● **EXERCISE MATERIALS**
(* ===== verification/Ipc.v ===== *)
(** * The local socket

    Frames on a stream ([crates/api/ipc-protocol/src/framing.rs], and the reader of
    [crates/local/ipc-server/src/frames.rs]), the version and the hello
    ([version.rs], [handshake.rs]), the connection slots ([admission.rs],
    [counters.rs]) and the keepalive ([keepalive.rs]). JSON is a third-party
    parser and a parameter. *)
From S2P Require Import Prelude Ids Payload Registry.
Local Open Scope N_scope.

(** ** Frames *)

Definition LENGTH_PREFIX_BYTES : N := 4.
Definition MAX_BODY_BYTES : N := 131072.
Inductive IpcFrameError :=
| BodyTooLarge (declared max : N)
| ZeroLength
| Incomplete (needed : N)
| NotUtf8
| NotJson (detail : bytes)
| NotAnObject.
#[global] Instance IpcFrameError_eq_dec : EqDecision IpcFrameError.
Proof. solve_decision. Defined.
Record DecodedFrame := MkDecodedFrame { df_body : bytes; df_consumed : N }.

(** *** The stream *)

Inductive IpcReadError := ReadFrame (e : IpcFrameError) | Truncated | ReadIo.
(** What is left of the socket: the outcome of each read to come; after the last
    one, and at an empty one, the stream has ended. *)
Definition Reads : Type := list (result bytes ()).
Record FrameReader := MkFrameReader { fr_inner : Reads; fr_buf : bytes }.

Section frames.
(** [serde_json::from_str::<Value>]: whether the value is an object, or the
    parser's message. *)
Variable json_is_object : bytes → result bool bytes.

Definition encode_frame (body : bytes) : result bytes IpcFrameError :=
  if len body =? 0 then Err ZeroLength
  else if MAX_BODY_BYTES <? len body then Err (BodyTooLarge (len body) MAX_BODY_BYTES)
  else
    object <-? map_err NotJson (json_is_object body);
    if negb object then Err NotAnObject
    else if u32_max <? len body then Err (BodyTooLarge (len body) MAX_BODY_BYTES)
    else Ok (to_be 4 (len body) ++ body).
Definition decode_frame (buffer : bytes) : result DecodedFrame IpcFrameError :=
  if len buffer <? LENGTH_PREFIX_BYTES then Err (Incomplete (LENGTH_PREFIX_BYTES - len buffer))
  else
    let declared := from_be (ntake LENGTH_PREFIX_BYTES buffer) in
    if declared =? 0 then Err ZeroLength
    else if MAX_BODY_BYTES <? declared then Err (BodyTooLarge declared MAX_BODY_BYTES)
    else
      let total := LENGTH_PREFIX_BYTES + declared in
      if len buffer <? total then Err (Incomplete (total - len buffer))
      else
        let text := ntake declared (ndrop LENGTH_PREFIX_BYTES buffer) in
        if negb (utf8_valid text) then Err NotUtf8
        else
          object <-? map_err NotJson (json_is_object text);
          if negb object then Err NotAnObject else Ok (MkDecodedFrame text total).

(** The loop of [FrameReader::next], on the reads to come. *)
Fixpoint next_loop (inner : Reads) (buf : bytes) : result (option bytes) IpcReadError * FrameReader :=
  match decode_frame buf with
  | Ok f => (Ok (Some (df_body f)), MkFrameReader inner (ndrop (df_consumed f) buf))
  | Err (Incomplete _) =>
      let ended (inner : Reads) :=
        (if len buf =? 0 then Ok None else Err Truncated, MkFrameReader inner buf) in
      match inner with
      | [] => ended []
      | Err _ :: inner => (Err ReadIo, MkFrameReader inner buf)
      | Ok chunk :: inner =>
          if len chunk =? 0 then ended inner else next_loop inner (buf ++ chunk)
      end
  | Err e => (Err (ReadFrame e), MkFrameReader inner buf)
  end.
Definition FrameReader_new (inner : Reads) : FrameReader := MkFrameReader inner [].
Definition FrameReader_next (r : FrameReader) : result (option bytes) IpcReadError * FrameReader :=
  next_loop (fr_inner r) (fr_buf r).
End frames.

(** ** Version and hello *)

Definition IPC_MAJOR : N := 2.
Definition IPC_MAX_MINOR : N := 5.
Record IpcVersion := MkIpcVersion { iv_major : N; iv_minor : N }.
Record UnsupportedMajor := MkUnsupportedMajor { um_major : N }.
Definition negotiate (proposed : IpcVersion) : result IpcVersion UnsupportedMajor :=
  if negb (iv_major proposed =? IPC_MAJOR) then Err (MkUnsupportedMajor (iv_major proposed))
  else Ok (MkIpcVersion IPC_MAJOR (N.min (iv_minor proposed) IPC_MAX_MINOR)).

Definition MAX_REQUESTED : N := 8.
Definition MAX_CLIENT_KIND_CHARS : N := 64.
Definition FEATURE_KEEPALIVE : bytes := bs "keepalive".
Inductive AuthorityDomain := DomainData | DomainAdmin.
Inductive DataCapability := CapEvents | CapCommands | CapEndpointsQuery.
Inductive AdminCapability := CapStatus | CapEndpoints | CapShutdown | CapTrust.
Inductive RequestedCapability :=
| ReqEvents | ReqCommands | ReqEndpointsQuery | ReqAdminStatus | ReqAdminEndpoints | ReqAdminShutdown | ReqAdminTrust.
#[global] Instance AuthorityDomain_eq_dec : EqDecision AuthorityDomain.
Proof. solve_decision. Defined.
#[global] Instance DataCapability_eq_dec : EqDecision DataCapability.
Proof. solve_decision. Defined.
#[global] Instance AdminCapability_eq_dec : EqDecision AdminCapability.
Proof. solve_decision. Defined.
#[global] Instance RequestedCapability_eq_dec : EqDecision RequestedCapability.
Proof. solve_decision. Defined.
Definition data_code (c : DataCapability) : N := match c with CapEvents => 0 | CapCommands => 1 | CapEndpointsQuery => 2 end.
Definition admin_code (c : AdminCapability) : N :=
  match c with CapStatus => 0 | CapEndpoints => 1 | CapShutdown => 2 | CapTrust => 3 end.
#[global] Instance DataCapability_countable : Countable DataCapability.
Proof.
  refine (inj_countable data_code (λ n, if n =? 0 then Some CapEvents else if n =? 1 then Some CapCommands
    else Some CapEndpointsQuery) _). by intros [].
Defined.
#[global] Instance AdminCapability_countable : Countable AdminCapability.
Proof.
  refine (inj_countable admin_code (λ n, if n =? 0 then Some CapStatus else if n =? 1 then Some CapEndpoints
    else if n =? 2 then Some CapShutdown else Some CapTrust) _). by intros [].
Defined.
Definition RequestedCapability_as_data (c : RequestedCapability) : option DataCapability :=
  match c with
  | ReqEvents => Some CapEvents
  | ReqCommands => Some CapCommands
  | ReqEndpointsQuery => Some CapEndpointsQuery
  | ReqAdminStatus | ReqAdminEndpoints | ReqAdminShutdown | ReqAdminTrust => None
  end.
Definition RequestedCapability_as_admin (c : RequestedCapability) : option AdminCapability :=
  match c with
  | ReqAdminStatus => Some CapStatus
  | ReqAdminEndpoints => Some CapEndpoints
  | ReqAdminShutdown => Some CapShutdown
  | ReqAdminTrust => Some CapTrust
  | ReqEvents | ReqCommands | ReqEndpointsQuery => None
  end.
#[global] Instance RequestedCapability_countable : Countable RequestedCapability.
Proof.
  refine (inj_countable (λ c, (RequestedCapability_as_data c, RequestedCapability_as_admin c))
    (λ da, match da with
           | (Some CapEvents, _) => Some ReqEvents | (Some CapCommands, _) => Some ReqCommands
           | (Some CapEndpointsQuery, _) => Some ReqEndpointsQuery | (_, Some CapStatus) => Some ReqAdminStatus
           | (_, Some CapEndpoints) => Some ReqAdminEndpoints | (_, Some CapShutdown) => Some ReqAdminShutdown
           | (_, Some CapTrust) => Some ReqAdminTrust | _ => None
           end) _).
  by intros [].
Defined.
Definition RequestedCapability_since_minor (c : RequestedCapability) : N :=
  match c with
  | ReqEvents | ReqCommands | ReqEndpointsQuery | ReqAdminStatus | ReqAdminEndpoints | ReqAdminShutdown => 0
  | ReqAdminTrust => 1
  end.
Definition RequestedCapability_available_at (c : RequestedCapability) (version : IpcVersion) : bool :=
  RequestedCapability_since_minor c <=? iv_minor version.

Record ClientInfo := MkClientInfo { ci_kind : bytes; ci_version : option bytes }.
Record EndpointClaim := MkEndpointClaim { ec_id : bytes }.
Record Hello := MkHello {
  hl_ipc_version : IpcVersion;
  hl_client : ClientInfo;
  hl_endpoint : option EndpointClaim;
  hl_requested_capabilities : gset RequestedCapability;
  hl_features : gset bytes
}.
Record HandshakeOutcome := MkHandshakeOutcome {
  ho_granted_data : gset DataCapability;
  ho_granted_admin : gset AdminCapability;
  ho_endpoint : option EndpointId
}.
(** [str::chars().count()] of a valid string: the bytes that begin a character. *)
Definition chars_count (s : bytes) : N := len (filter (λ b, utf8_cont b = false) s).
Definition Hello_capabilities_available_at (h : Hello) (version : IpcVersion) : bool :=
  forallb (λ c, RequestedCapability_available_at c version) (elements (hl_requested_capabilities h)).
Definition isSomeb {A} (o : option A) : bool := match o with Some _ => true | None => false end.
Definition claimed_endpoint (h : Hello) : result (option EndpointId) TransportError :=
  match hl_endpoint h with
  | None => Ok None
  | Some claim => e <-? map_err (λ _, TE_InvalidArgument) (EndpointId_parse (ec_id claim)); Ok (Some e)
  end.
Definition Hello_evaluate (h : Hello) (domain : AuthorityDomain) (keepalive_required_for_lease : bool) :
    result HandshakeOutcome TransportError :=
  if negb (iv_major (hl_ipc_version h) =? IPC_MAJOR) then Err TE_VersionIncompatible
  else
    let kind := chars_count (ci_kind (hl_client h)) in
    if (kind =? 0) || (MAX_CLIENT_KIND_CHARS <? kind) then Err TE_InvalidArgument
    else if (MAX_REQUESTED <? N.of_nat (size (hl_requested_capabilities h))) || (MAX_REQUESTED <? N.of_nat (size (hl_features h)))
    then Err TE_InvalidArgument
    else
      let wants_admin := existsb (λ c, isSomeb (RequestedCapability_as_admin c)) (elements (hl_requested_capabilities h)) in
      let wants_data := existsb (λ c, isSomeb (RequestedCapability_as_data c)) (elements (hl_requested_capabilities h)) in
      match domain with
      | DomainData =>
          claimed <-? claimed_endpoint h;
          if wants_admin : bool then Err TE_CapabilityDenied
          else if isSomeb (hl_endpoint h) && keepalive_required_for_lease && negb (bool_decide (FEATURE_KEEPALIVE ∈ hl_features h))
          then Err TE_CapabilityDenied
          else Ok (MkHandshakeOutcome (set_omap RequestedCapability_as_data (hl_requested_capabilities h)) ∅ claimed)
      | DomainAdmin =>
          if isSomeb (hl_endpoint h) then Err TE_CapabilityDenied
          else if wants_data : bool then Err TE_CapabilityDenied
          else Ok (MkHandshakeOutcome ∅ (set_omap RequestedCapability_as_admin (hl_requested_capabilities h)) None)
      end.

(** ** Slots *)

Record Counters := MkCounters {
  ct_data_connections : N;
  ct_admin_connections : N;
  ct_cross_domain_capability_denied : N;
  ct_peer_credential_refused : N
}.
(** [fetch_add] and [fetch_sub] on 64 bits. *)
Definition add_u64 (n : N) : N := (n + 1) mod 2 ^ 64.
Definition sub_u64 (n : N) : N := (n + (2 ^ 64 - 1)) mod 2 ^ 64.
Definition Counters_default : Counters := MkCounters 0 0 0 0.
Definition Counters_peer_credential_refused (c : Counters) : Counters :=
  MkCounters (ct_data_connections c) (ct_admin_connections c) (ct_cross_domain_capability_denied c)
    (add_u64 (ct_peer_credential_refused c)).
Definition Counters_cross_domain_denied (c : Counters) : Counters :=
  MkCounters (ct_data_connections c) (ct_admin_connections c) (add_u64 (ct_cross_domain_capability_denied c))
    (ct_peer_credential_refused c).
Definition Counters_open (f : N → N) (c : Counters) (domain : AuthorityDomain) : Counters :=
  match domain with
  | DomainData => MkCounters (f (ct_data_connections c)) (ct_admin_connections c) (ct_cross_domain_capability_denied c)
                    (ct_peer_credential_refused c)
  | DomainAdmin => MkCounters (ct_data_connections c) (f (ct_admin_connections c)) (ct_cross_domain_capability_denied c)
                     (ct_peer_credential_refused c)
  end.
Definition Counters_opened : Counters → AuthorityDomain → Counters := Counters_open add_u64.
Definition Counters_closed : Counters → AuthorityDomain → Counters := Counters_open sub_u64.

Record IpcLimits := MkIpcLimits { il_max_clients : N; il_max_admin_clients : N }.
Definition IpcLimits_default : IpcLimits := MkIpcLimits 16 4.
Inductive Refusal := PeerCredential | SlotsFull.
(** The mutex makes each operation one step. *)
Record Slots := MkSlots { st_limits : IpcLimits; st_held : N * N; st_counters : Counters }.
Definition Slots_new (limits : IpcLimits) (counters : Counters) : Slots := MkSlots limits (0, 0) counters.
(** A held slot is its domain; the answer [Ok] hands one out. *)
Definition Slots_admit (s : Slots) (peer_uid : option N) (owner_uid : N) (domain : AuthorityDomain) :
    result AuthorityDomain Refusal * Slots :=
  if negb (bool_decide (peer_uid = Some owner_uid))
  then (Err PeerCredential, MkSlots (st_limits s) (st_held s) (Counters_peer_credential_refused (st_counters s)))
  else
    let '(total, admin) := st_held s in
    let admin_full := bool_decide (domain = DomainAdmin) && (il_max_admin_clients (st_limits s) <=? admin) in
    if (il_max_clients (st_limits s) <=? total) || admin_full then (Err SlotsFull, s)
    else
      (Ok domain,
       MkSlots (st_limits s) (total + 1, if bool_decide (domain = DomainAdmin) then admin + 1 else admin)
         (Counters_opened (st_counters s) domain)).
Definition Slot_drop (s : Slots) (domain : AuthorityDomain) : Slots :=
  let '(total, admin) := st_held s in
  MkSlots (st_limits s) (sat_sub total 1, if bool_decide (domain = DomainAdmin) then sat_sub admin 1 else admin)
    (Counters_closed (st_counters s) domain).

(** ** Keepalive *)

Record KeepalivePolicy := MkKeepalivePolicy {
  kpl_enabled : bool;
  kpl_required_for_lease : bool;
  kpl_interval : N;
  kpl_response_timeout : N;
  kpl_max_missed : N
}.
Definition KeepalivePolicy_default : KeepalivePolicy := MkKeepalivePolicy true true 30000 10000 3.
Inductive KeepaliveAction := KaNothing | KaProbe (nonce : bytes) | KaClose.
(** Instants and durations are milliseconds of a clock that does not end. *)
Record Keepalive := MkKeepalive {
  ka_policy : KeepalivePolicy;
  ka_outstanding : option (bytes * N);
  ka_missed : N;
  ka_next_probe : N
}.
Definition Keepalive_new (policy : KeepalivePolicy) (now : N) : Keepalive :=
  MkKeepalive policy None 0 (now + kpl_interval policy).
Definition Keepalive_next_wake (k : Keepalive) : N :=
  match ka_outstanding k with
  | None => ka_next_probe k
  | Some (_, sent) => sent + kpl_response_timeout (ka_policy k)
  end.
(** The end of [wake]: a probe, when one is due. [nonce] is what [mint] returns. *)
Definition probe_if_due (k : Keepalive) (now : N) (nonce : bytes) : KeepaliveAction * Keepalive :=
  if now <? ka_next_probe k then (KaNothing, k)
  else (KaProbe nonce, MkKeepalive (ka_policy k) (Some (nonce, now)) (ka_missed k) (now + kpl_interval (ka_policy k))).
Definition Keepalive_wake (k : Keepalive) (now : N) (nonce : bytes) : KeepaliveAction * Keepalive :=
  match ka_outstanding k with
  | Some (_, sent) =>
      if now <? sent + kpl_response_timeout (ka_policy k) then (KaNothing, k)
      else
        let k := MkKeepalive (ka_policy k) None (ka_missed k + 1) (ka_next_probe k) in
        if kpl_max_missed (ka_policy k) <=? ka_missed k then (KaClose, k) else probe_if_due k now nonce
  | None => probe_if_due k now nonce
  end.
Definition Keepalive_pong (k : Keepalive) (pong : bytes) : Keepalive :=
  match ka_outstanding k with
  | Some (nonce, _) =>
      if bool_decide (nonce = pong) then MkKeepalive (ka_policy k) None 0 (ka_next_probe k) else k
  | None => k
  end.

● **WORK ORDER**
In the entries above, some lines hold the string "MkIpcVersion". Copy each of them.

● **WRITTEN ANSWER**
Record IpcVersion := MkIpcVersion { iv_major : N; iv_minor : N }.
  else Ok (MkIpcVersion IPC_MAJOR (N.min (iv_minor proposed) IPC_MAX_MINOR)).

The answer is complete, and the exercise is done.